The Guardian and BBC, along with every other newspaper and news outlet in this country, presents facts and statistics that back up the narrative they wish to promote. They also fail to report those facts and stats that might counter the narrative they wish to promote.
Are these deliberate falsehoods, ‘fake news’? You could argue that either way, but journalists know only too well that there are two sides (at the very least) to most stories and they choose to present the side that most closely fits their own world view, or the world view of their newspaper or indeed the world view of their readers.
Every day the same event, the same speech, the same policy initiative can be covered by the Guardian and by the Telegraph, with the “factual” points of the story presented, but it is in the framing of that presentation, in what details a journalist (or Editor) chooses to include or omit, that the narrative takes shape. The same information can be employed to tell two different stories that can be diametrically opposed to one another. Thus readers of those two different stories – based on the same facts but presented within a different narrative -can come away with an understanding that is 180 degrees out from one another. You could argue that isn’t ‘fake’ news because there are no absolute untruths involved – but if the same facts can be employed by either side of the argument to bolster their own version of the truth and undermine the other side’s version of the truth then how is it different?
Publications like the NYT, who profess to be most opposed to ‘fake news’, continuously turn out to have been the era’s biggest purveyors of the very thing they complain of.
The NY Times, much like the BBC or Guardian, has a lens through which they see the world – and every day and in every way they find things matching their preconceived world-view. Any stories that might challenge that view are either not reported or are written up in a way that they bear little relation to the ‘truth’ as reported elsewhere.
I read several news sources a day and try to pick my way through the inherent biases of each to try and find the truths of a story and form my own opinion. But even that doesn’t get you to objective “Truth” because, of course I myself read those stories with a subjective eye, how could I not? We all have our own in-built bias towards what fits our world view.
Paul Mason claimed in the Guardian that, “The clearest difference between the liberal-democratic newspapers – including this one – and those of the right is that the former have no overarching narrative,” I think he may well genuinely believe that. Which is rather terrifying.
The Guardian’s circulation is paltry, yet its influence is enormous and pernicious. The Guardian has an “on-air” wing in the shape of the BBC. It is also required reading for the legions of metropolitan fauxialists who manage practically every quango and institution in the country.
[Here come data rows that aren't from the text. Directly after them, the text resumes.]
(** The shift of [shr_fexp] on an exact non-negative mantissa. *)
Lemma shr_fexp_exact (m e : Z) :
  0 <= m ->
  exists r, shr_fexp prec emax m e loc_Exact = (r, shifted m e)
            /\ shr_m r = m / 2 ^ (shifted m e - e)
            /\ (shifted m e = e -> loc_of_shr_record r = loc_Exact).
Proof.
  intros Hm. set (e' := shifted m e). unfold shifted in e'.
  unfold shr_fexp, shr. cbn [shr_record_of_loc].
  destruct (fexp (Zdigits2 m + e) - e) as [|n|n] eqn:E.
  - exists {| shr_m := m; shr_r := false; shr_s := false |}.
    replace e' with e by (unfold e'; lia).
    rewrite Z.sub_diag, Z.div_1_r. auto.
  - exists (SpecFloat.iter_pos shr_1 n {| shr_m := m; shr_r := false; shr_s := false |}).
    replace e' with (e + Zpos n) by (unfold e'; lia).
    rewrite iter_shr_m by exact Hm. cbn [shr_m].
    replace (e + Zpos n - e) with (Zpos n) by lia.
    repeat split. lia.
  - exists {| shr_m := m; shr_r := false; shr_s := false |}.
    replace e' with e by (unfold e'; lia).
    rewrite Z.sub_diag, Z.div_1_r. auto.
Qed.

(** The shape of a rounding from an exact mantissa: a first shift to the
    exponent [e1], a step up by at most one unit, a second shift. *)
Lemma binary_round_aux_exact (s : bool) (m : positive) (e : Z) :
  exists m1,
    Zpos m / 2 ^ (shifted (Zpos m) e - e) <= m1
      <= Zpos m / 2 ^ (shifted (Zpos m) e - e) + 1
    /\ (shifted (Zpos m) e = e -> m1 = Zpos m)
    /\ binary_round_aux prec emax s (Zpos m) e loc_Exact
       = finish s (m1 / 2 ^ (shifted m1 (shifted (Zpos m) e) - shifted (Zpos m) e))
           (shifted m1 (shifted (Zpos m) e)).
Proof.
  unfold binary_round_aux.
  destruct (shr_fexp_exact (Zpos m) e (Pos2Z.is_nonneg m)) as (r & -> & Hr & Hl).
  set (e1 := shifted (Zpos m) e) in *.
  set (m1 := round_nearest_even (shr_m r) (loc_of_shr_record r)).
  assert (shr_m r <= m1 <= shr_m r + 1) as Hm1 by apply round_nearest_even_bounds.
  assert (0 <= shr_m r) as Hq
    by (rewrite Hr; apply Z_div_nonneg_nonneg; [lia|apply Z.pow_nonneg; lia]).
  exists m1. rewrite <- Hr. split; [exact Hm1|]. split.
  - intros He. unfold m1. rewrite (Hl He). cbn.
    rewrite Hr, He, Z.sub_diag, Z.div_1_r. reflexivity.
  - assert (0 <= m1) as Hpos by lia.
    destruct (shr_fexp_exact m1 e1 Hpos) as (r2 & -> & Hr2 & _).
    rewrite Hr2. reflexivity.
Qed.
Not to mention that it is the go-to news source for the vast majority of the teaching profession.
So although circulation figures are ever dwindling, it informs the worldview of a great many people who influence the agenda and shape the country’s -and our children’s – future. The Britain-hating, race-baiting, class-envy, history-revisionist, woke, pc leftist clap-trap that we all complain about across these pages, is in large part down to the Guardian’s peculiar framing of reality, which is imbibed by readers who influence and skew the national discourse.

Alex Stonor
Alex Stonor
2 years ago
Reply to  Paddy Taylor

I am using the phrase ‘clap-trap’ so often these days.

jill dowling
jill dowling
2 years ago
Reply to  Paddy Taylor

You have said this far better than I ever could, but I totally agree with you re the BBC and The Guardian. I am surrounded by teachers and civil servants in my neighbourhood who literally live their lives according to The Guardian. As a result, they are frightened of everything yet arrogant and dogmatic in their views.

Kat L
Kat L
2 years ago
Reply to  jill dowling

it’s the same here in the USA with NPR.

Ray Zacek
Ray Zacek
2 years ago
Reply to  Kat L

I know perfectly nice and congenial people who get all their news from NPR and know absolutely nothing.

Mel Shaw
Mel Shaw
2 years ago
Reply to  Paddy Taylor

In my experience, they don’t even get the basic facts right, even when they have them provided on a plate. There is very little purely factual reporting in the press these days. Everything has to have an ‘angle’. Never let the facts get in the way of a good story, as they say.

Paul Smithson
Paul Smithson
2 years ago
Reply to  Paddy Taylor

As a former Guardian reader I would have to disagree when you say “I am reasonably confident that the basic “facts” of the story are accurate”. I used to think that, but over the last few years I noticed that theyvwere KNOWINGLY misreporting events.

Let me give a simple example.

When reporting on a protst they’d say “hundreds of right wing activists …” when anyone who was present (which The Guardian journalists were) would know that the crowd was of political ideologies and was many tens of thousands.

If a journalist is willing to spin that kind of thing (which are easy to check by anyone who has access to youtube videos of the event) then it would be a stretch to think that they would not put a spin on everything so as to fit The Guardian’s agenda.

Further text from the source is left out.